Assignment: What lines of the material below include the string "invariant"? Copy all of them.

==== Source data ====

(* ===== verification/AppFacts.v ===== *)
(** * Applications are safe

    If the calls of an application respect the preconditions of the API,
    every step of the application is a step of the system, and the
    invariant of the system holds in every reachable state. *)

From stdpp Require Import base tactics numbers list option gmap relations strings.
From S2P Require Import Prelude Types Prog Ring Core Sched Sem Mutex Queue PortPosix.
From S2P Require Import CoreFacts Inv SchedFacts InitFacts SemFacts MutexFacts.
From S2P Require Import QueueFacts Running PosixFacts Api ApiSafe ApiCalls ApiTheorem.
From S2P Require Import IsrSafe PickFacts System App Frame.
Open Scope Z_scope.
Open Scope prog_scope.
Import Posix.

(** A call of the API other than a creation, with its precondition. *)
Definition call_ok `{C : Config} (s : kern) (c : prog api_res) : Prop :=
  exists a, c = api_prog a /\ creates a = false /\ api_pre s a.

(** Every call that the code can make is one. *)
Abbreviation code_ok s := (calls_only (call_ok s)).
Abbreviation tstate_ok s := (tstate_calls (call_ok s)).

Section facts.
Context `{C : Config} {Cok : ConfigOk C}.

(** The preconditions only depend on which objects there are. *)
Lemma lookup_shape {A B} (f : A -> B) (m m' : gmap Z A) a x :
  f <$> m' = f <$> m -> m !! a = Some x -> exists x', m' !! a = Some x' /\ f x' = f x.
Proof.
  intros E Hx. pose proof (f_equal (lookup a) E) as Ea. rewrite !lookup_fmap, Hx in Ea.
  destruct (m' !! a) as [x'|]; [|done]. injection Ea as Ea. by exists x'.
Qed.

Lemma pre_shape s s' a : shape s' = shape s -> creates a = false -> api_pre s a -> api_pre s' a.
Proof.
  intros [= E1 E2 E3] Hc. destruct a; cbn [api_pre]; try done.
  1-3: intros [x Hx]; destruct (lookup_shape _ _ _ _ _ E1 Hx) as (x' & -> & _); by eexists.
  1-3: intros [x Hx]; destruct (lookup_shape _ _ _ _ _ E2 Hx) as (x' & -> & _); by eexists.
  1-2: intros (x & Hx & Hl); destruct (lookup_shape _ _ _ _ _ E3 Hx) as (x' & -> & Hi);
    exists x'; split; congruence.
  1-3: intros [x Hx]; destruct (lookup_shape _ _ _ _ _ E3 Hx) as (x' & -> & _); by eexists.
Qed.

Lemma call_ok_shape s s' c : shape s' = shape s -> call_ok s c -> call_ok s' c.
Proof. intros E (a & -> & Hc & Hp). exists a. split_and!; [done|done|by eapply pre_shape]. Qed.

Definition final_of (r : result (H := posix_port) unit) : kern :=
  match r with Done _ s _ | Swapped _ s _ | Halted _ s _ | Spinning s _ => s end.

(** ** The invariant *)

(** [s0]: the kernel state after [main]. A task that was switched out in a
    call is waiting for it. *)
Record ainv (P : program) (s0 : kern) (x : asys (p_glob P)) : Prop := {
  ai_sys : sys_inv (a_sys x);
  ai_shape : shape (s_kern (a_sys x)) = shape s0;
  ai_code : map_Forall (fun _ t => tstate_ok s0 t) (a_code x);
}.

Lemma after_return_ok {G} s (k : api_res -> app G unit) r :
  (forall v, code_ok s (k v)) -> tstate_ok s (after_return k r).
Proof. destruct r; cbn; auto. Qed.

Lemma forget_none a r (m : gmap Z (prog api_res)) : creates a = false -> forget_new a r m = m.
Proof. by destruct a. Qed.

Hypothesis Hstall : HARDRT_STALL_ON_ERROR = false.

(** The shape of the kernel's objects along the steps of the system. *)
Lemma shape_iteration sg b :
  sys_inv sg -> s_mode sg = InSched ->
  shape (s_kern (after_iteration b sg)) = shape (s_kern sg).
Proof.
  intros Hi Em. pose proof (si_mode _ Hi) as Hm. rewrite Em in Hm.
  unfold after_iteration. pose proof (iteration_spec _ _ Hm (si_port _ Hi)) as Hs.
  destruct (sched_iteration (s_kern sg) (s_port sg)) as [[r s'] p'].
  destruct r as [| |x old|h]; [by destruct Hs as [-> _]..| |done].
  destruct Hs as (pr & _ & -> & _). cbn [s_kern]. unfold lpop. by destruct (rget _ _).
Qed.

Lemma shape_after_call me old conts s r :
  api_outcome (PL := posix_port) me s r -> shape (s_kern (after_call me old conts r)) = shape s.
Proof.
  destruct r as [v s' p'|k s' p'|h s' p'|s' p']; cbn; try done; [by intros [_ ->]|].
  intros (I & Hpk & _ & _ & _ & <- & _). unfold sched_return.
  by rewrite (parked_entry me s' p') by done.
Qed.

Lemma client_mode sg me :
  sys_inv sg -> running me (s_kern sg) -> client_ok (PL := posix_port) me (s_kern sg) (s_port sg).
Proof. intros [_ Ho Hp _ _] R. by split. Qed.

Lemma isr_shape sg h :
  sys_inv sg -> isr_pre (s_kern sg) h ->
  shape (final_of (exec (H := posix_port) 0 (isr_prog h) (s_kern sg) (s_port sg))) = shape (s_kern sg).
Proof.
  intros Hi Hpre. destruct (mode_held sg Hi) as (held & I & Ha).
  pose proof (isr_all_safe (PL := posix_port) 0 held (s_kern sg) (s_port sg) h Hstall I Ha (si_obj _ Hi) Hpre) as H.
  destruct (exec (H := posix_port) 0 (isr_prog h) (s_kern sg) (s_port sg)); cbn in H |- *; try done.
  destruct H as (_ & _ & (O & _ & _) & _). by apply O, Hi.
Qed.

Lemma env_step_step isrs sg sg' : env_step isrs sg sg' -> step sg sg'.
Proof. intros []; by constructor. Qed.

Lemma env_shape isrs sg sg' :
  sys_inv sg -> env_step isrs sg sg' -> shape (s_kern sg') = shape (s_kern sg).
Proof.
  intros Hi He. destruct He as [sg b Em|sg Hc Hb|sg h Hc Hh Hpre]; [by apply shape_iteration| |].
  - pose proof (isr_shape sg ITick Hi Logic.I) as Hs. cbn [isr_prog] in Hs.
    unfold after_isr, _tick_sighandler.
    by destruct (exec (H := posix_port) 0 hrt__tick_isr (s_kern sg) (s_port sg)).
  - pose proof (isr_shape sg h Hi Hpre) as Hs. unfold after_isr.
    by destruct (exec (H := posix_port) 0 (isr_prog h) (s_kern sg) (s_port sg)).
Qed.

(** The outcome of a call and of a resumption. *)
Lemma call_outcome sg me old c n :
  sys_inv sg -> s_mode sg = InTask me old -> call_ok (s_kern sg) c ->
  api_outcome (PL := posix_port) me (s_kern sg) (exec (S n) c (s_kern sg) (s_port sg)) /\
  step sg (after_call me old (s_conts sg) (exec (S n) c (s_kern sg) (s_port sg))).
Proof.
  intros Hi Em (a & -> & Hc & Hpre). pose proof (si_mode _ Hi) as R. rewrite Em in R.
  split; [apply api_safe; [done|by apply client_mode|done]|].
  pose proof (step_call sg me old a n Em Hpre) as Hs. cbv zeta in Hs. by rewrite forget_none in Hs.
Qed.

Lemma resumed_outcome sg me old k n :
  sys_inv sg -> s_mode sg = Resume me old k ->
  api_outcome (PL := posix_port) me (s_kern sg) (exec (S n) k (s_kern sg) (s_port sg)).
Proof.
  intros Hi Em. pose proof (si_mode _ Hi) as R. rewrite Em in R. destruct R as [R Hk].
  apply resume_outcome; [done|by apply client_mode|done].
Qed.

(** ** Every step keeps it *)

Context (P : program) (s0 : kern).
Hypothesis Hcode : forall fn argp, code_ok s0 (p_code P fn argp).

Lemma ainv_step x y : ainv P s0 x -> astep P x y -> ainv P s0 y.
Proof.
  intros [Hi Hsh Hc] Hs. destruct Hs as [x sg' He|x me old tc Em Ec Ht|x me old c c' g' o Em Ec Hl
    |x me old c k n Em Ec|x me old kk k n Em Ec].
  - split; cbn; [by eapply step_inv, env_step_step|by rewrite (env_shape _ _ _ Hi He)|done].
  - split; cbn; [done|done|]. apply map_Forall_insert_2; [|done]. cbn.
    apply calls_only_entry; [apply Hcode|]. by exists CDelete.
  - split; cbn; [done|done|]. apply map_Forall_insert_2; [|done]. cbn.
    eapply calls_only_local; [|done]. exact (Hc me _ Ec).
  - destruct (Hc me _ Ec) as [Hok Hk].
    destruct (call_outcome (a_sys x) me old c n Hi Em) as [Ho Hst];
      [by eapply call_ok_shape|]. split; cbn.
    + by eapply step_inv.
    + by rewrite (shape_after_call _ _ _ _ _ Ho).
    + apply map_Forall_insert_2; [by apply after_return_ok|done].
  - pose proof (resumed_outcome (a_sys x) me old kk n Hi Em) as Ho. split; cbn.
    + eapply step_inv; [done|exact Hi|]. by apply step_resume.
    + by rewrite (shape_after_call _ _ _ _ _ Ho).
    + apply map_Forall_insert_2; [|done]. apply after_return_ok. exact (Hc me _ Ec).
Qed.

Lemma ainv_reach x y : ainv P s0 x -> rtc (astep P) x y -> ainv P s0 y.
Proof. intros Hi Hr. induction Hr; [done|]. eauto using ainv_step. Qed.

Lemma ainv_running x : ainv P s0 x -> crashed (a_sys x) = false.
Proof.
  intros [Hi _ _]. pose proof (si_mode _ Hi) as Hm. unfold crashed.
  by destruct (s_mode (a_sys x)).
Qed.

End facts.

(** ** What the steps of the system leave alone

    Observations of the kernel state that the scheduler, the tick and the
    return to the scheduler do not change. *)

Section sys_frame.
Context `{C : Config} {X : Type} {obs : kern -> X} {F : Frame obs}.

Abbreviation posix_exec := (exec (H := posix_port)).

Lemma exec_obs {A} n (c : prog A) s p :
  keeps_of obs c -> obs (final_kern (posix_exec n c s p)) = obs s.
Proof. apply (exec_keeps (PL := posix_port)). Qed.

Lemma after_call_obs me old conts r :
  obs (s_kern (after_call me old conts r)) = obs (final_kern r).
Proof.
  destruct r as [v s p|k s p|h s p|s p]; try done. cbn [after_call final_kern].
  pose proof (exec_obs 0 hrt__on_scheduler_entry s p keeps_scheduler_entry) as H.
  unfold sched_return. by destruct (posix_exec 0 hrt__on_scheduler_entry s p).
Qed.

Lemma iteration_obs sg b : obs (s_kern (after_iteration b sg)) = obs (s_kern sg).
Proof.
  unfold after_iteration, sched_iteration. destruct (g_test_stop (s_port sg)); [done|].
  destruct (negb (g_switch_pending (s_port sg))); [done|]. cbn [block_sigalrm].
  match goal with |- context [posix_exec 0 hrt__pick_next_ready ?s ?p] =>
    pose proof (exec_obs 0 hrt__pick_next_ready s p (keeps_pick _)) as H;
    destruct (posix_exec 0 hrt__pick_next_ready s p) as [x s1 p1|k s1 p1|h s1 p1|s1 p1];
      cbn in H |- *; try done
  end.
  destruct ((x <? 0) || (x =? HRT_IDLE_ID)); [done|].
  pose proof (exec_obs 0 (hrt__set_current x) s1 p1 ltac:(unfold hrt__set_current; by keep)) as H1.
  destruct (posix_exec 0 (hrt__set_current x) s1 p1); cbn in H1 |- *; congruence.
Qed.

Lemma isr_obs sg h :
  keeps_of obs (isr_prog h) ->
  obs (s_kern (after_isr sg (posix_exec 0 (isr_prog h) (s_kern sg) (s_port sg)))) = obs (s_kern sg).
Proof.
  intros Hk. pose proof (exec_obs 0 (isr_prog h) (s_kern sg) (s_port sg) Hk) as H.
  unfold after_isr. destruct (posix_exec 0 (isr_prog h) _ _); cbn in *; congruence.
Qed.

Lemma signal_obs sg :
  obs (s_kern (after_isr sg (_tick_sighandler (s_kern sg) (s_port sg)))) = obs (s_kern sg).
Proof.
  pose proof (exec_obs 0 hrt__tick_isr (s_kern sg) (s_port sg) keeps_tick) as H.
  unfold after_isr, _tick_sighandler. destruct (posix_exec 0 hrt__tick_isr _ _); cbn in *; congruence.
Qed.

Lemma env_obs isrs sg sg' :
  (forall h, isrs h = true -> keeps_of obs (isr_prog h)) -> env_step isrs sg sg' ->
  obs (s_kern sg') = obs (s_kern sg).
Proof.
  intros Hk He. destruct He; [apply iteration_obs|apply signal_obs|by apply isr_obs, Hk].
Qed.

End sys_frame.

====

Task answer:
    invariant of the system holds in every reachable state. *)
(** ** The invariant *)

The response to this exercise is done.